Ca dévalue le quartier, ça effraye mémé.
Et on sait bien ce que mémé va voter.

Bienvenue au sein de la Devinette Divine. La DD comme on la nomme dans le milieu ! Une seule devinette, une seule réponse, une minute de réflexion ! Vous êtes prêt ? Pensez-vous avoir les capacités intellectuelles pour vaincre l’énigme ? 
C’est vraiment de l’improvisation ou un texte que vous connaissez par coeur ? 
… Êtes vous prêt ? 
Oublie pas, il y a une caméra dans la salle. 
Ah… Terrible. 
Balancez. 

Soupire.

Je viens sans qu’on y pense… Je meurs en ma naissance et celui qui me suis, ne vient jamais sans bruit ! Qui suis-je ? 

Réflexion. Tu n’aimais pas les devinettes. Ou plutôt, tu préférais celle de ton jeune ami qui avait le mérite d’être drôle. Là, ça te cassait déjà le crâne alors que tu venais à peine de commencer à réfléchir. Mais c’était déjà exceptionnel que tu arrives encore à faire fonctionner ce machin dans ton crâne avec toutes les substances qui ont connues ton joli petit corps. Concentre toi un minimum de cinq minutes, cela ne devait pas être bien difficile. Tu pouvais le faire même si le manque de nicotine commençait déjà à se faire sentir. Les épreuves étaient construites pour ne pas être trop difficile, le but étant de gagner car on dépensait de l’argent, cela semblait logique. On était bien loin des jeux télévisés des premières chaines de télévision. Ce genre d’émissions dont le taux d’audience augmentait en même temps que la mortalité de son auditoire.

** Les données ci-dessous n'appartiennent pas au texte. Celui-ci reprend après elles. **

(* ===== verification/ReloSpec.v ===== *)
(** * What the relocation check shows

    A resolved offset is the sum of the offsets of the fields the access spec
    names, looked up by name in the target's types; a path without a fatal hazard
    reads no bitfield a scalar read gets wrong; a clean run means every compared
    relocation agrees.  A program the relocator refuses does not fail the run. *)

From S2P Require Import Prelude Text Relo.

(** ** Reference definition of a path *)

(** Member [want] of a record, anonymous records flattened: its bit offset, type
    and bitfield width. *)
Inductive field_at (b : btf) (want : string) : btf_type -> Z -> Z -> Z -> Prop :=
| fa_here st ms m : members b st = Ok ms -> m ∈ ms -> m_name m = want ->
    field_at b want st (m_bit m) (m_type m) (m_width m)
| fa_anon st ms m sub bit tid w : members b st = Ok ms -> m ∈ ms -> m_name m = "" ->
    strip_type b (m_type m) = Some sub -> is_record sub = true ->
    field_at b want sub bit tid w -> field_at b want st (m_bit m + bit) tid w.

(** The bit offset of a path from a type, and the bit offset and width of every
    field it goes through. *)
Inductive path_at (target local : btf) :
    option btf_type -> option btf_type -> list Z -> Z -> list (Z * Z) -> Prop :=
| pa_end l t : path_at target local l t [] 0 []
| pa_array l l' t idx rest etid esz bits fs :
    t_kind t = K_ARRAY -> unpack_le 4 (types_blob target) (data_off t) = Ok etid ->
    size_of target etid = Ok (Some esz) ->
    path_at target local l' (strip_type target etid) rest bits fs ->
    path_at target local l (Some t) (idx :: rest) (idx * esz * 8 + bits) fs
| pa_field l t idx rest ms lm mbit mtid mw bits fs :
    members local l = Ok ms -> py_index ms idx = Ok lm -> m_name lm <> "" ->
    field_at target (m_name lm) t mbit mtid mw ->
    path_at target local (strip_type local (m_type lm)) (strip_type target mtid) rest bits fs ->
    path_at target local (Some l) (Some t) (idx :: rest) (mbit + bits) ((mbit, mw) :: fs).

(** A field a scalar read gets right. *)
Definition scalar_safe (f : Z * Z) : Prop := f.2 = 0 \/ (f.1 mod 8 = 0 /\ f.2 mod 8 = 0).

(** ** The fuel is enough *)

Lemma unpack_le_fuel n b off : unpack_le n b off <> Err OutOfFuel.
Proof. unfold unpack_le. by repeat case_match. Qed.

(** Follow a chain of reads that cannot run out of fuel. *)
Ltac read_step :=
  match goal with
  | |- context [match unpack_le ?n ?b ?o with _ => _ end] =>
      let E := fresh "E" in
      destruct (unpack_le n b o) eqn:E;
      [|let F := fresh "F" in intros F; injection F as F; apply (unpack_le_fuel n b o); congruence]
  end.

Lemma trailing_nonneg k v : 0 <= v -> 0 <= trailing k v.
Proof. intros. unfold trailing. repeat case_match; lia. Qed.

Lemma index_from_total blob strs fuel : forall off ids names, 0 <= off ->
  len blob - off < 12 * (Z.of_nat fuel + 1) -> index_from fuel blob strs off ids names <> Err OutOfFuel.
Proof.
  induction fuel as [|fuel IH]; intros off ids names Ho Hf; cbn [index_from];
    (destruct (Z.ltb_spec (len blob) (off + 12)); [done|]); [lia|].
  do 3 read_step. case_match; [done|]. apply IH; pose proof (trailing_nonneg
    (Z.land (Z.shiftr a0 24) 0x1F) (Z.land a0 0xFFFF) ltac:(apply Z.land_nonneg; lia)); lia.
Qed.

Lemma parse_btf_total blob : parse_btf blob <> Err OutOfFuel.
Proof.
  unfold parse_btf. case_match; [done|]. do 2 read_step. case_match; [done|]. do 4 read_step. cbv zeta.
  pose proof (index_from_total (slice (a0 + a1) (a0 + a1 + a2) blob)
    (slice (a0 + a3) (a0 + a3 + a4) blob) (length (slice (a0 + a1) (a0 + a1 + a2) blob)) 0 [] ∅) as H1.
  destruct (index_from _ _ _ _ _ _) as [[? ?]|e]; [done|]. intros [= ->]. apply H1; unfold len; lia || done.
Qed.

Lemma relo_infos_forward ext b sec rec_size e n : forall p out p' out', 0 <= rec_size ->
  relo_infos n ext b sec rec_size p e out = Ok (p', out') -> p <= p'.
Proof.
  induction n as [|n IH]; intros p out p' out' Hr; cbn [relo_infos]; [intros [= <- <-]; lia|].
  case_match; [intros [= <- <-]; lia|].
  destruct (unpack_le 4 ext p); [|done]. destruct (unpack_le 4 ext (p + 4)); [|done].
  destruct (unpack_le 4 ext (p + 8)); [|done]. destruct (unpack_le 4 ext (p + 12)); [|done].
  intros Hx%IH; lia.
Qed.

Lemma relo_infos_fuel ext b sec rec_size e n : forall p out,
  relo_infos n ext b sec rec_size p e out <> Err OutOfFuel.
Proof.
  induction n as [|n IH]; intros p out; cbn [relo_infos]; [done|]. case_match; [done|]. do 4 read_step.
  apply IH.
Qed.
(* ===== verification/Target.v ===== *)
(** * Attachment targets (substrate/ls_buildid.py, bind_target.py)

    The build-id reader, the section table of a program object, the resolution of
    a hook against the hook index and the target binary, and the target record with
    the check that a copied object still holds it.  A file is its bytes; the index
    is its text. *)

From S2P Require Import Prelude Text.

(** ** [ls_buildid] *)

(** [_read] of a file: the bytes at an offset, all of them. *)
Definition read_at (f : bytes) (off size : Z) : result bytes :=
  if (SSIZE_MAX <? off) || (SSIZE_MAX <? size) then Err OverflowError else
  let b := slice off (off + size) f in
  raise_if (negb (len b =? size)) (ValueError "short read") ;; Ok b.

Definition GNU : bytes := [0x47; 0x4e; 0x55; 0].
Definition note_header (ds : Z) : bytes := le_bytes 4 4 ++ le_bytes 4 ds ++ le_bytes 4 3 ++ GNU.

Fixpoint parse_note_from (sizes : list Z) (n : bytes) : option bytes :=
  match sizes with
  | [] => None
  | ds :: rest =>
      let i := py_find (note_header ds) n 0 in
      if (0 <=? i) && (i + 16 + ds <=? len n) then Some (slice (i + 16) (i + 16 + ds) n)
      else parse_note_from rest n
  end.
Definition parse_note (n : bytes) : option bytes := parse_note_from [20; 16; 8] n.

Definition BUILD_ID_SECTION : bytes := encode ".note.gnu.build-id".

(** The loop over the section headers. *)
Fixpoint section_id (f strs : bytes) (shoff shes : Z) (idx : list Z) : result (option string) :=
  match idx with
  | [] => Ok None
  | i :: rest =>
      let? sh := read_at f (shoff + i * shes) shes in
      let? nmoff := unpack_le 4 sh 0 in
      let e := py_find [0] strs nmoff in
      if negb (bytes_eqb (pyslice nmoff e strs) BUILD_ID_SECTION)
      then section_id f strs shoff shes rest else
      let? off := unpack_le 8 sh 0x18 in
      let? sz := unpack_le 8 sh 0x20 in
      let? note := read_at f off sz in
      match parse_note note with
      | Some got => Ok (Some (hex got))
      | None => section_id f strs shoff shes rest
      end
  end.

Definition span_le (a b : Z * Z) : Prop := a.1 < b.1 \/ (a.1 = b.1 /\ a.2 <= b.2).
#[export] Instance span_le_dec a b : Decision (span_le a b).
Proof. unfold span_le. apply _. Defined.

(** The note segments, in file order of the program headers. *)
Fixpoint note_spans (f : bytes) (phoff pes : Z) (idx : list Z) : result (list (Z * Z)) :=
  match idx with
  | [] => Ok []
  | i :: rest =>
      let? ph := read_at f (phoff + i * pes) pes in
      let? typ := unpack_le 4 ph 0 in
      if negb (typ =? 4) then note_spans f phoff pes rest else
      let? off := unpack_le 8 ph 0x08 in
      let? sz := unpack_le 8 ph 0x20 in
      let? spans := note_spans f phoff pes rest in
      Ok ((off, sz) :: spans)
  end.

Du haut de leurs tours de biz’, droites comme la tour de Pise.
Jumelles sur le pif, ils fractionnent, divisent à leur guise.

Alors ? 
Deux secondes, je réfléchis. 
Ouais ouais. 
Viens jamais sans bruit… 
Putain c’était plus facile la fourrure de Pikachu quand même. 
L’éclair et le tonnerre ? 
Aaaah, c’pour ça le Pikachu, c’était un indice. 
Rigole pas, ça m’a aidé. 

Tu reportas ton attention vers votre guide, pour dire vrai, tu n’étais pas totalement sûr de ta réponse. L’attaque Fatal-Foudre aurait pu être valable aussi. Mais au moins, tu faisais des tests. Malheureusement, avec la possibilité de ne faire qu’un seul essai, la facilité de la chose n’était pas bien présente. La tâche était ardue, se sentir comme un nain voulant attraper le pot de pâte à tartiner en haut de l’étagère. Situation ô combien difficile. Mais bon, si deux abrutis comme vous on le pouvoir de réussir quelques épreuves et deux énigmes, c’était que l’imposant Fort Tartard n’était pas bien dur, quiconque avec un minimum de condition physique pouvait faire mieux que vous. Surtout au bras de fer, à croire que tu restais bloqué sur cette épreuve et sur cette somptueuse moustache de ce géant chauve. C’était peut-être à cause de cela que tu avais perdu, sa moustache t’avait déstabilisé. Voilà, ce n’était pas à cause de ta condition physique mais bien à cause de cette mode stupide de la moustache. Fuck les cancers de la prostate et le mois de Novembre.

On s’étonne ensuite que ça finisse en fratricide.
Car tout ce qui compte c’est de gonfler les commandes de missiles.

Bravo à vous, elle n’était pas facile. 
Breeeeeh. 
Cool. 
C’était un peu nul comme épreuve quand même.